How Women Can Work with Safety, Equity, and Dignity

Fatima Goss Graves speaks at a rally in support of One Fair Wage and the Paycheck Fairness Act. Photo: (Natalee Dawson)

It’s 2019, and women across the country – especially women of color – continue to experience a pay gap and a higher risk of poverty than men.
Persistent pay discrimination, often cloaked by employer-imposed pay secrecy policies, is one factor driving these wage gaps. Women’s overrepresentation in low-wage jobs is another: women are close to two-thirds of the workforce in jobs that pay the minimum wage or just a few dollars above it. Women, disproportionately women of color, are even more than two-thirds of the workforce in tipped jobs—jobs for which federal law only requires employers to pay $2.13 an hour, a rate that hasn’t gone up in a shocking 28 years.
On February 13, NWLC made it clear to Congress that we are committed to seeing these statistics change through the passage of the Paycheck Fairness Act and the Raise the Wage Act, so that women can work with safety, equity, and dignity.
How the Paycheck Fairness Act would narrow the gender wage gap
Testifying at a joint subcommittee hearing in the House Committee on Education and Labor on the Paycheck Fairness Act (H.R. 7) that day, Fatima Goss Graves, President & CEO of NWLC, made it clear just how important the Paycheck Fairness Act would be for women and families. Providing context about the harm the gender wage gap causes—especially for women of color, who experience the most significant wage gaps–Goss Graves highlighted how the wage gap contributes to poverty and how it negatively impacts our economy.
She outlined four main ways in which the Paycheck Fairness Act would strengthen the Equal Pay Act of 1963: (1) by protecting employees from retaliation for discussing pay, (2) by limiting the use of wage history in the hiring process, (3) by closing loopholes that have allowed employers to pay women less than men for the same work without a legitimate business justification, and (4) by ensuring that women can receive the same robust remedies for sex-based pay discrimination that are currently available to those subjected to discrimination on race or ethnicity. Each of these steps is essential to improve transparency and combat pay discrimination on the job—but they are not the only tools we need to narrow persistent gender wage gaps.

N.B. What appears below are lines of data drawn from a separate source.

(** A handler of the form
    [try { v = await invokeService(n, a); k v } catch { sendErrorResponse }]
    whose continuation is local up to its final [sendResponse]: the call is
    made first, and then exactly one response follows unless the call never
    settles. *)
Lemma remote_handler n a (k : value -> M unit) e f :
  (forall v, answers (k v)) ->
  let out := try_catch (await (invokeService target n a) ≫= k) (sendErrorResponse e) f in
  match settle (target (service_url (this f) n) a) with
  | Pending =>
      fst out = Suspend /\ trace (snd out) = (trace f ++ [Invoke n a])%list
  | Rejected =>
      fst out = Normal tt /\
      trace (snd out) =
        (trace f ++ [Invoke n a; SendErrorResponse (response f) (failure e)])%list
  | Fulfilled v =>
      fst out = Normal tt /\
      exists r, is_response r = true /\
                trace (snd out) = (trace f ++ [Invoke n a; r])%list
  end.
Proof.
  intros Hk out. subst out.
  unfold try_catch, mbind, M_bind. rewrite await_invokeService.
  destruct (settle _) as [v| |]; simpl.
  - specialize (Hk v (invoked n a f)).
    destruct (k v (invoked n a f)) as [[[]| |] f2]; simpl in *.
    + destruct Hk as [r Hr]. split; [reflexivity |].
      exists (SendResponse r). split; [reflexivity |].
      rewrite Hr, <- app_assoc. reflexivity.
    + split; [reflexivity |]. eexists. split; [| rewrite Hk, <- app_assoc; reflexivity].
      reflexivity.
    + contradiction.
  - rewrite <- app_assoc. split; reflexivity.
  - split; reflexivity.
Qed.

How the Raise the Wage Act would also narrow the gender wage gap
Goss Graves also made it clear that day how the recently introduced Raise the Wage Act—which would raise the minimum wage from $7.25 an hour to $15 an hour by 2024 and phase out exclusions that have allowed employers to pay tipped workers, people with disabilities, and young workers even lower wages—could also narrow the gender the wage gap.
At a briefing that NWLC co-hosted with Restaurant Opportunities Center United (ROC United), before an audience of hundreds of restaurant workers and owners from across the country as well as members of Congress, Goss Graves called for One Fair Wage for all working people. She and Saru Jayaraman, President & CEO of ROC United, highlighted how poverty level wages heighten women’s economic vulnerability, which in turn heightens their vulnerability to sexual harassment on the job. The Raise the Wage Act—which not only raises the minimum wage to $15 an hour but ensures that tipped workers will receive that wage before tips—would reduce that vulnerability while helping women lift their families out of poverty. And because women are nearly 60 percent of the close to 40 million workers who would get a raise under the Raise the Wage Act, the bill would likely help narrow the gender wage gap as well.
Both the Paycheck Fairness Act and the Raise the Wage Act are necessary for narrowing the gender wage gap
On February 13, NWLC made it clear to Congress: It’s time for equal pay for women and One Fair Wage for everyone. As Goss Graves pointed out at the rally that day in support of One Fair Wage and the Paycheck Fairness Act that NWLC co-hosted with ROC United, the National Partnership for Women and Families (NPWF), and the American Association of University Women (AAUW), “Don’t let anybody tell you that you have to choose – you can get a family sustaining wage and be paid fairly when you’re in the same job.” Both the Paycheck Fairness Act and the Raise the Wage Act are necessary for achieving this much-needed change.